_The task:_
How does the data below read from its first line through the line containing "(** ** The cache *)"? Print those lines exactly.

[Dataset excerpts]
☆ ☆ ☆ ☆
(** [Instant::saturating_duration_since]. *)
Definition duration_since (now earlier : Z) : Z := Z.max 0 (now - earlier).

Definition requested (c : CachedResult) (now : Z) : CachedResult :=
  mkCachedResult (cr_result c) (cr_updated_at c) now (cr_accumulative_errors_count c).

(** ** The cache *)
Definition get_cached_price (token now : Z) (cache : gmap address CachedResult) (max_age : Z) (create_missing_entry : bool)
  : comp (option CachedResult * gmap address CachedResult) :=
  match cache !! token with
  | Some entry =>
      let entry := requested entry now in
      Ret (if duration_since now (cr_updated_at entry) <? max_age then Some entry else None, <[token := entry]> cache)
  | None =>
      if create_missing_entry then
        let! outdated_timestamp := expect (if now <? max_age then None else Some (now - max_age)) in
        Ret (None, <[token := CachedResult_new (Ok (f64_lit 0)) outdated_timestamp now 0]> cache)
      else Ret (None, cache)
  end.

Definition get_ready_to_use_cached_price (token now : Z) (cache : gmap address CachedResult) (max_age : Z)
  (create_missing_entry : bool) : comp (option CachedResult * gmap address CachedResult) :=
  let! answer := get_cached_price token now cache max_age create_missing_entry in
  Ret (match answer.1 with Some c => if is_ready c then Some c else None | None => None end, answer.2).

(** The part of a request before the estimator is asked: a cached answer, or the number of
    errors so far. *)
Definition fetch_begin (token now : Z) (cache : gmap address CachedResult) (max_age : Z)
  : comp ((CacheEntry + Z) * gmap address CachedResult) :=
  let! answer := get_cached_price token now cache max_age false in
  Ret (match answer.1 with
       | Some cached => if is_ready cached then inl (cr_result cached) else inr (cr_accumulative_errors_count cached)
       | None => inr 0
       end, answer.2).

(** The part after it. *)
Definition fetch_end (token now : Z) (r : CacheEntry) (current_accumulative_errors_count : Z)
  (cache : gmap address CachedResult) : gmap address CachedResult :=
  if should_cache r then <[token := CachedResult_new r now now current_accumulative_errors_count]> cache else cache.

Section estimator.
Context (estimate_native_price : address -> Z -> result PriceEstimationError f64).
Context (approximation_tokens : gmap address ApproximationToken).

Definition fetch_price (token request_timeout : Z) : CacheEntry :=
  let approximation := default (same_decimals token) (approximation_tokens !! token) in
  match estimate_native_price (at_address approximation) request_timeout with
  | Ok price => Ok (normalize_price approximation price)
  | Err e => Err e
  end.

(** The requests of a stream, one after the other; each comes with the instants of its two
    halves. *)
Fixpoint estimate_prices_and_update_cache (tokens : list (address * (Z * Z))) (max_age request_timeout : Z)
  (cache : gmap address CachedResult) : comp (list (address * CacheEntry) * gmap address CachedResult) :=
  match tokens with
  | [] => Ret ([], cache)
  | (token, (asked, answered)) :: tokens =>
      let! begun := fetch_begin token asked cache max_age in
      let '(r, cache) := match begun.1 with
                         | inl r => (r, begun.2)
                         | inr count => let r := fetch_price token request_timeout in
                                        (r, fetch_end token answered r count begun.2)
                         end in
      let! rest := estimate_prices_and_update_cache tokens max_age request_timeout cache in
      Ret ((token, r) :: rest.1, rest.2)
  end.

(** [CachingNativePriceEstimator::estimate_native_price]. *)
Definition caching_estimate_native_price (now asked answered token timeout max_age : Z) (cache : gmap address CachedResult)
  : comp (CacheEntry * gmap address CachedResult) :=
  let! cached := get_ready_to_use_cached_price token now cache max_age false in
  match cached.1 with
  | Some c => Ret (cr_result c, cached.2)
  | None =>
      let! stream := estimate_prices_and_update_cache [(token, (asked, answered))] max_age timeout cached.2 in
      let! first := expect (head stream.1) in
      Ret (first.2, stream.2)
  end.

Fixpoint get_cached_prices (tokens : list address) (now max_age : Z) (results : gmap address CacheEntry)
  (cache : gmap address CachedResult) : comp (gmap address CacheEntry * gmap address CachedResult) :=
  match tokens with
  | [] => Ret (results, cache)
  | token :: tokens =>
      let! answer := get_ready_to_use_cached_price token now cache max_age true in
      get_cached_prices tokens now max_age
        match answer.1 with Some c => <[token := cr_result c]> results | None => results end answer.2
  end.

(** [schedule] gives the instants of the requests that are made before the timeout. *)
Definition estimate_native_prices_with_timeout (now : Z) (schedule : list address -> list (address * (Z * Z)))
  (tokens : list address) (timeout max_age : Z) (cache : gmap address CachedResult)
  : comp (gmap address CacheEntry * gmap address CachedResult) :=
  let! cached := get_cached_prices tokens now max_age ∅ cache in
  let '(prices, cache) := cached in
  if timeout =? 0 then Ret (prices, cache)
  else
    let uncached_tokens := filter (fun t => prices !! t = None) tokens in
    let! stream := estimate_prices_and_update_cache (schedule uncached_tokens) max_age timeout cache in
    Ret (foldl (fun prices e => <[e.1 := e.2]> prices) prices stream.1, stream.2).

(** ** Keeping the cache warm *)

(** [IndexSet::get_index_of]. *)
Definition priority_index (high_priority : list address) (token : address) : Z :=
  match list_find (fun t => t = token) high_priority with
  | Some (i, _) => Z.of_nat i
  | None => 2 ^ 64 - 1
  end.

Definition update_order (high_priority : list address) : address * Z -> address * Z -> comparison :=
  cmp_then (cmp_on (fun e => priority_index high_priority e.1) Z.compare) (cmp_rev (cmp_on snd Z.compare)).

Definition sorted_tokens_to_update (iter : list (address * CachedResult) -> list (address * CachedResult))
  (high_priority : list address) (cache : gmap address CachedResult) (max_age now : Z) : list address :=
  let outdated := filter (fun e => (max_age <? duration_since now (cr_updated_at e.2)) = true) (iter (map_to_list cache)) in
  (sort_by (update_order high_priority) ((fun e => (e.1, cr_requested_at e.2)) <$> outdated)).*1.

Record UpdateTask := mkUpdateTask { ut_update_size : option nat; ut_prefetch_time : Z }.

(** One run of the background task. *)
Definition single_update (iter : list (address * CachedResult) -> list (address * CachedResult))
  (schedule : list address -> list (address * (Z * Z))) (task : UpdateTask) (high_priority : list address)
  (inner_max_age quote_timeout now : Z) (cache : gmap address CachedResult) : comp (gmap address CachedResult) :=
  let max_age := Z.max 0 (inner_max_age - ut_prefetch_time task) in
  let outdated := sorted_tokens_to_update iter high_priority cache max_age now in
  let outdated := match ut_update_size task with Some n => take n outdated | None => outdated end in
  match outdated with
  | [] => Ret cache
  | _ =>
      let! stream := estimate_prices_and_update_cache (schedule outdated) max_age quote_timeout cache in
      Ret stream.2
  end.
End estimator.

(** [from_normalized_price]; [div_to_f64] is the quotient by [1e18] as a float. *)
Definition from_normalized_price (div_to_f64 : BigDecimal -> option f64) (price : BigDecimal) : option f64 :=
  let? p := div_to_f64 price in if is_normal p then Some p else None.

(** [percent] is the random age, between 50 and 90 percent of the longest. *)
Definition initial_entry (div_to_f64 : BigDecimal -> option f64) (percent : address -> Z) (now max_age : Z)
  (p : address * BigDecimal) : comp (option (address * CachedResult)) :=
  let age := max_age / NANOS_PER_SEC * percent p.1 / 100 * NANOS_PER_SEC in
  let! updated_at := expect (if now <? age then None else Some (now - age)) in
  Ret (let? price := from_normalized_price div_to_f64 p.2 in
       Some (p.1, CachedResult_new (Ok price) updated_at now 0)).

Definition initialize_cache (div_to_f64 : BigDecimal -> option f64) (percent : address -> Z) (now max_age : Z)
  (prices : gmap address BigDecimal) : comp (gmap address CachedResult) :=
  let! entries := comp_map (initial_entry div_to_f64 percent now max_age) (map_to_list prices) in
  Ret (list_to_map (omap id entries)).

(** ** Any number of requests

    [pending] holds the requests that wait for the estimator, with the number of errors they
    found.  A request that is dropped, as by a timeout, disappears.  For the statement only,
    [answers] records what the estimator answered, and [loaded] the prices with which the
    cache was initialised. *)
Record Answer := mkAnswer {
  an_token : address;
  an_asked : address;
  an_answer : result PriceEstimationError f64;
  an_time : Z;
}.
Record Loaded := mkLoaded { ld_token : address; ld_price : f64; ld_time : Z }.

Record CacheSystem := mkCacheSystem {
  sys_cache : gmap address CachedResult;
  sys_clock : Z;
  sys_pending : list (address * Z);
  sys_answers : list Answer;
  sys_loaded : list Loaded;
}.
☆ ☆ ☆ ☆
_Exercise response:_
(** [Instant::saturating_duration_since]. *)
Definition duration_since (now earlier : Z) : Z := Z.max 0 (now - earlier).

Definition requested (c : CachedResult) (now : Z) : CachedResult :=
  mkCachedResult (cr_result c) (cr_updated_at c) now (cr_accumulative_errors_count c).

(** ** The cache *)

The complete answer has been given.